COVID-19, influenza, RSV, chickenpox, and numerous other diseases are commonly transmitted by respiratory aerosols. Densely occupied classrooms pose an increased risk of spreading such airborne pathogens, especially when air quality is inadequate. Frequent and intensive aeration can significantly reduce this risk, but entails reduced comfort and energy losses in winter. Especially in manually ventilated classrooms, mobile air purifiers lend themselves as complementary tools for reducing aerosol exposure, as they are able to remove aerosols and thus also pathogens from indoor air.
In order to be able to comprehensively and scientifically assess the current situation in classrooms, in autumn 2022 the school administration of the city of Adliswil commissioned a study of indoor air quality and the suitability of mobile air purifiers for use in classrooms. The study was conducted as a collaboration of the Swiss Center for Occupational and Environmental Health (SCOEH) and the non-profit association #ProtectTheKids (Switzerland).
The investigations were carried out in the buildings of the Kopfholz elementary school. Kopfholz 1 is a renovated old building with window airing, Kopfholz 2 is a new building with mechanical ventilation that meets standards for low energy consumption. Up to three mobile air purifiers were installed in each classroom. The companies Electrolux, Philips and Stadler Form kindly provided a large number of units. The air purifiers were evaluated for cleaning performance and noise generation while operating in the real environment. Aerosol reduction rates were determined using a test aerosol of saline crystals and sensors distributed throughout the room, and noise levels and frequencies were measured with an audio and acoustics analyzer. In addition, the noise levels of air purifier configurations (type of unit, number of units, and operating levels) that teachers described as acceptable were determined. CO2 measurements were used to assess indoor air quality and to determine the air change rates achieved by manual and/or mechanical ventilation.

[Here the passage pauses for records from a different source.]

(* ===== verification/DbWriter.v ===== *)
(** * Writing a batch to the database

    [node_monitor/database/writer.py]: a batch is prepared ([_plan]) before the database is
    touched, then written in one transaction ([_apply]), creating missing partitions on
    demand.  [write] and [ping] are the [Writer] interface of [Connect] over a [session]. *)

From S2P Require Import Prelude PyFloat PyTime PyVal Codec Connect Usage NodeMetrics Enrich Sql Maintenance.

Open Scope py_scope.

Definition _IDENTITY : list string := ["system"; "node"].

Definition _TABLE : list (string * string) :=
  [(LIVE_PROCESSES, "live_processes"); (LIVE_NODE, "live_nodes"); (NODE_HARDWARE, "node_hardware");
   (NODE_METRICS_1M, "node_metrics_1m"); (USER_USAGE_5M, "user_usage_5m");
   (NODE_USAGE_5M, "node_usage_5m"); (COLLECTION_EVENT, "collection_events")].

(** Summary table: its columns after system and node, and its primary key. *)
Definition _SUMMARIES : list (string * (list string * list string)) :=
  [("node_metrics_1m", (NODE_METRICS_COLUMNS, ["system"; "node"; "minute"]));
   ("user_usage_5m", (USER_USAGE_COLUMNS, ["system"; "node"; "username"; "interval_start"]));
   ("node_usage_5m", (NODE_USAGE_COLUMNS, ["system"; "node"; "interval_start"]))].

Definition _LIVE_NODE_COLUMNS : list string :=
  ["label"; "updated_at"; "session_state"; "boot_id"; "probe_version"; "load1"; "mem_used_kb";
   "mem_total_kb"; "procs_total"; "last_census_at"].
Definition _LIVE_NODE_REQUIRED : list string := ["updated_at"; "session_state"].

Definition _HARDWARE_COLUMNS : list string :=
  ["boot_id"; "btime"; "collected_at"; "probe_version"; "python_version"; "hostname_fqdn";
   "cpu_model"; "cpu_logical"; "sockets"; "cores_per_socket"; "cpu_max_freq_khz"; "numa_nodes";
   "mem_total_kb"; "swap_total_kb"; "hugepage_size_kb"; "kernel_release"; "os_pretty_name";
   "net_fs_mounts"; "net_ifaces"; "gpus"].
Definition _UNKNOWN_BOOT_ID : string := "unknown".

Definition _EVENT_COLUMNS : list string := ["ts"; "system"; "node"; "event_type"; "detail"].

Definition _MISSING_PARTITION_SQLSTATE : string := "23514".
Definition _MISSING_PARTITION_TEXT : string := "no partition of relation".

(** ** The statements *)

(** [_insert(table, columns)] with an [ON CONFLICT] clause and its parameters. *)
Definition _insert (columns : list string) (params : list db_param) : row_t := bind_row columns params.

Definition _SUMMARY_SQL (t : string) : list db_param -> database -> res (Z * database) :=
  match dget t _SUMMARIES with
  | None => fun _ _ => Raise (KeyError t)
  | Some (columns, k) =>
      let all_columns := _IDENTITY ++ columns in
      fun params => insert t (Some (partition_key t)) (InsertInto k k)
        (DoUpdate (set_excluded (filter (fun c => c ∉ k) all_columns))
           (fun old new => sql_le (cell "sample_count" old) (cell "sample_count" new)))
        (_insert all_columns params)
  end.

Definition hardware_into : insert_into :=
  InsertInto ["system"; "node"; "boot_id"; "collected_at"] ["system"; "node"; "boot_id"].
Definition _HARDWARE_SQL (params : list db_param) : database -> res (Z * database) :=
  insert "node_hardware" None hardware_into DoNothing (_insert (_IDENTITY ++ _HARDWARE_COLUMNS) params).

(** [collection_events_natural_key] treats NULLs as equal. *)
Definition events_into : insert_into :=
  InsertInto ["ts"; "system"; "event_type"; "detail"] ["system"; "node"; "ts"; "event_type"].
Definition _EVENT_SQL (params : list db_param) : database -> res (Z * database) :=
  insert "collection_events" (Some "ts") events_into DoNothing (_insert _EVENT_COLUMNS params).

Definition process_into : insert_into :=
  InsertInto ["system"; "node"; "ts"; "pid"; "start_time"] ["system"; "node"; "pid"; "start_time"].
Definition _PROCESS_SQL (params : list db_param) : database -> res (Z * database) :=
  insert "live_processes" None process_into Fails_unique
    (_insert (_IDENTITY ++ ["ts"] ++ LIVE_PROCESS_COLUMNS) params).

Definition snapshot_into : insert_into := InsertInto ["system"; "node"; "ts"] ["system"; "node"].
Definition _SNAPSHOT_SQL (params : list db_param) : database -> res (Z * database) :=
  insert "live_snapshots" None snapshot_into
    (DoUpdate (set_excluded ["ts"]) (fun old new => sql_le (cell "ts" old) (cell "ts" new)))
    (_insert ["system"; "node"; "ts"] params).

Definition of_node (system node : db_param) (r : row_t) : bool :=
  bool_decide (part_of (cell "system" r) = part_of system) && bool_decide (part_of (cell "node" r) = part_of node).

Definition _DELETE_PROCESSES_SQL (system node : db_param) (d : database) : res (unit * database) :=
  Ok (tt, set_table "live_processes"
            (filter (fun kr => of_node system node kr.2 = false) (table_of "live_processes" d)) d).

Definition node_into : insert_into :=
  InsertInto ["system"; "node"; "first_seen"; "last_seen"] ["system"; "node"].
Definition node_columns : list string := ["system"; "node"; "label"; "first_seen"; "last_seen"; "boot_id"].

(** [CASE WHEN c AND EXCLUDED.last_seen >= n.last_seen THEN EXCLUDED.col ELSE n.col END] *)
Definition case_newer (c : bool) (column : string) (new old : row_t) : db_param :=
  if c && sql_le (cell "last_seen" old) (cell "last_seen" new) then cell column new else cell column old.
Definition sql_least (a b : db_param) : db_param := if sql_le a b then a else b.
Definition sql_greatest (a b : db_param) : db_param := if sql_le a b then b else a.

Definition node_set (has_label : bool) (new old : row_t) : row_t :=
  <["label" := case_newer has_label "label" new old]>
  (<["boot_id" := case_newer (negb (is_null (cell "boot_id" new))) "boot_id" new old]>
  (<["first_seen" := sql_least (cell "first_seen" old) (cell "first_seen" new)]>
  (<["last_seen" := sql_greatest (cell "last_seen" old) (cell "last_seen" new)]> old))).

Record node_params := NodeParams { np_row : list db_param; has_label : bool }.

Definition _NODE_SQL (p : node_params) : database -> res (Z * database) :=
  insert "nodes" None node_into (DoUpdate (node_set (has_label p)) (fun _ _ => true))
    (_insert node_columns (np_row p)).

Definition _live_node_upsert (columns : list string) (params : list db_param) : database -> res (Z * database) :=
  insert "live_nodes" None (InsertInto ["system"; "node"; "updated_at"; "session_state"] ["system"; "node"])
    (DoUpdate (set_excluded columns) (fun old new => sql_le (cell "updated_at" old) (cell "updated_at" new)))
    (_insert (_IDENTITY ++ columns) params).

(** ** Preparing a batch *)

Record plan := Plan {
  snapshots : list ((string * string) * dict);
  live_nodes : list dict;
  hardware : list dict;
  summaries : list (string * list (list db_param));
  plan_events : list (list db_param);
  months : list ((string * string) * datetime);
  beyond_retention : list (string * Z);
}.

Definition empty_plan : plan := Plan [] [] [] [] [] [] [].

Definition _node_params (r : dict) (seen : value) (label_present : bool) : res node_params :=
  system ← item "system" r; node ← item "node" r;
  Ok (NodeParams [Scalar system; Scalar node; Scalar (dget_or_none "label" r); Scalar seen; Scalar seen;
                  Scalar (dget_or_none "boot_id" r)] label_present).

(** [t in s] *)
Fixpoint has_infix (t s : string) : bool :=
  has_prefix t s || match s with String _ s => has_infix t s | EmptyString => false end.

Definition is_check_violation (e : exn) : bool :=
  match e with PgError cls _ _ _ => bool_decide (cls = "CheckViolation") | _ => false end.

The air purifiers evaluated improve the mixing of indoor air by directing cleaned air upwards. Tested as individual units at maximum speed, they showed air change rates of two to three eACH (equivalent Air Changes per Hour) in the 240 m3 classrooms of Kopfholz 1, corresponding to a CADR (Clean Air Delivery Rate) of around 480 to 720 m3/h.
The noise level at a distance of two meters was between 45 and 55 dB(A). The teachers preferred lower operating speeds associated with noise levels between 32 and 42 dB(A). By using multiple units in parallel, high air purification rates of 3 to 5 eACH were achieved at these lower speeds, at noise levels compatible with a quiet office environment.
Air quality was very different in the two buildings: in Kopfholz 2, CO2 was mostly in the good to very good range below 1000 ppm with air change rates of 2.3 to 2.9 ACH. In the manually ventilated old building Kopfholz 1, the statistics obtained from continuously recorded CO2 data over a total teaching time of 684 hours showed a clear need for action: CO2 levels were frequently in the hygienically unacceptable range above 2000 ppm and 61 % of the time in the learning-impairing range above 1000 ppm. The aeration strategies observed in classrooms ventilated only by opening windows were inefficient in most cases: The strategy “ventilate infrequently, but particularly strongly” was significantly less efficient than “ventilate frequently and strongly” due to the poor temporal distribution of air changes. Even with an ideal strategy, indoor air quality was often moderate, and only 20 % of the time were CO2 levels in the ideal range for cognitive performance below 800 ppm. When refurbishing old buildings with mechanical ventilation systems, decentralized and centralized solutions should be compared.
Air purifiers are designed to remove aerosols from indoor air; they thus complement measures for better ventilation, which reduce both CO2 and respiratory aerosol levels by supplying outside air. In typical situations with aeration through windows, mean air change rates in the range of 0.3 to 2.5 ACH were measured, so that an air purifier performance of 3 eACH resulted in a reduction of the viral dose by at least 50 %. In some situations, the purifiers even reduced the dose by 90 %. Combined airing and filtering was particularly effective in reducing aerosol pollution compared to opening windows alone. The mobile air purifiers could be used flexibly and integrated easily into everyday school life by configuring them to maintain a quiet learning environment.
However, in order to successfully implement an additional layer of protection to curb the spread of disease, whether by cleaning indoor air or by any other measure, it is essential to raise awareness among all stakeholders that accepting repeat infections – even asymptomatic ones – is a risky and unsustainable way to gain or maintain immunity.